─── DATA SHOWN

(** A task changes only its object, and a deletion removes it *)
Lemma task_frame t bucket size i s q : q <> path_join bucket (test_name size i) -> contents (task r t bucket size i s).2.1.2 !! q = contents s.1.2 !! q.
Proof.
  intros Hq. destruct s as [c m]. unfold task.
  repeat case_bool_decide; unfold upload_object, download_object, delete_object, upload_file, download_file, recorded_size, recorded, timed, mbind, mlift, mret; cbn [fst snd].
  - destruct (dget (random_data r) size) as [d|]; [|done]. pose proof (cl_write Hlaws _ d c _ Hq) as H0.
    destruct (bc_write _ d c) as [[[]|e] c']; cbn in *; by destruct (size_to_bytes size).
  - pose proof (cl_read Hlaws (path_join bucket (test_name size i)) c) as H1. destruct (bc_read _ c) as [[d|e] c']; cbn in *; by rewrite H1.
  - pose proof (cl_delete Hlaws (path_join bucket (test_name size i)) c) as H2. destruct (bc_delete _ c) as [x c']. cbn in *. rewrite H2. by apply lookup_delete_ne.
  - pose proof (cl_upload Hlaws _ (path_join (file_tests_dir r) (test_name size i)) c _ Hq) as H3.
    destruct (bc_upload_file _ _ c) as [[[]|e] c']; cbn in *; by destruct (size_to_bytes size).
  - pose proof (cl_download Hlaws (path_join bucket (test_name size i)) (path_join (file_tests_dir r) (test_name size i)) c) as H4.
    destruct (bc_download_file _ _ c) as [[[]|e] c']; cbn in *; rewrite <- H4; by destruct (size_to_bytes size).
  - done.
Qed.
Lemma delete_task bucket size i s : contents (task r "delete" bucket size i s).2.1.2 = delete (path_join bucket (test_name size i)) (contents s.1.2).
Proof.
  unfold task. rewrite !bool_decide_false, bool_decide_true by done. unfold delete_object.
  pose proof (cl_delete Hlaws (path_join bucket (test_name size i)) s.1) as H. by destruct (bc_delete _ s.1).
Qed.
Lemma schedule_frame t bucket size l clients w m q :
  (forall b i, (b, i) ∈ l -> q <> path_join bucket (test_name size i)) ->
  contents (run_schedule r t bucket size l clients w m).1 !! q = contents w !! q.
Proof.
  revert clients w m. induction l as [|[b i] l IH]; intros clients w m Hq; cbn [run_schedule]; [done|].
  pose proof (task_frame t bucket size i ((default (bc_unpickle w) (clients !! b), w), m) q (Hq b i ltac:(left))) as H.
  destruct (task r t bucket size i _) as [x [[c' w'] m']]. cbn in H. rewrite IH; [done|]. intros b' i' Hin. apply (Hq b'). by right.
Qed.
Lemma deleted_stays bucket size l clients w m q : contents w !! q = None -> contents (run_schedule r "delete" bucket size l clients w m).1 !! q = None.
Proof.
  revert clients w m. induction l as [|[b i] l IH]; intros clients w m Hq; cbn [run_schedule]; [done|].
  pose proof (delete_task bucket size i ((default (bc_unpickle w) (clients !! b), w), m)) as H.
  destruct (task r "delete" bucket size i _) as [x [[c' w'] m']]. cbn in H. apply IH. rewrite H. apply lookup_delete_None. by right.
Qed.
Lemma schedule_deletes bucket size l clients w m b i :
  (b, i) ∈ l -> contents (run_schedule r "delete" bucket size l clients w m).1 !! path_join bucket (test_name size i) = None.
Proof.
  revert clients w m. induction l as [|[b' i'] l IH]; intros clients w m Hin; [by apply elem_of_nil in Hin|]. cbn [run_schedule].
  pose proof (delete_task bucket size i' ((default (bc_unpickle w) (clients !! b'), w), m)) as H.
  destruct (task r "delete" bucket size i' _) as [x [[c' w'] m']]. cbn in H. apply elem_of_cons in Hin as [[= <- <-]|Hin]; [|by apply IH].
  apply deleted_stays. rewrite H. apply lookup_delete_eq.
Qed.
Lemma test_frame t size n p k s q : (0 <= n)%Z -> ~ object_of size n q -> contents (run_test r schedule t (rn_prefix r) size n p k s).2.2 !! q = contents s.2 !! q.
Proof.
  intros Hn Hq. unfold run_test. destruct (batches n p) as [bs|] eqn:Eb; [|done]. destruct (p <? 1)%Z eqn:Ep; [done|]. destruct (_ && _); [done|].
  pose proof (schedule_frame t (rn_prefix r) size (schedule t s.2 bs) ∅ s.2 no_metrics q) as H.
  destruct (run_schedule _ _ _ _ _ _ _ _) as [w m]. assert (contents w !! q = contents s.2 !! q).
  { apply H. intros b i Hin ->. apply Hq. exists i. split; [|done]. apply (scheduled t s.2 n p bs); [done|lia|done|]. by exists b. }
  case_bool_decide; [done|]. by destruct (calculate m).
Qed.
Lemma test_deletes size n p k s x s' q : (0 <= n)%Z -> run_test r schedule "delete" (rn_prefix r) size n p k s = (Ok x, s') ->
  object_of size n q -> contents s'.2 !! q = None.
Proof.
  intros Hn. unfold run_test. destruct (batches n p) as [bs|] eqn:Eb; [|done]. destruct (p <? 1)%Z eqn:Ep; [done|]. destruct (_ && _); [done|].
  intros Hrun (i & Hi & ->). assert (exists b, (b, i) ∈ schedule "delete" s.2 bs) as [b Hb] by (by apply (scheduled _ _ n p); [|lia|..]).
  pose proof (schedule_deletes (rn_prefix r) size _ ∅ s.2 no_metrics b i Hb) as H.
  destruct (run_schedule _ _ _ _ _ _ _ _) as [w m]. rewrite bool_decide_true in Hrun by done. by injection Hrun as <- <-.
Qed.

──────

— YOUR TASK —
Go through the data line by line and work out how many lines contain "exists". Give only that number.

— RESPONSE BELOW —
2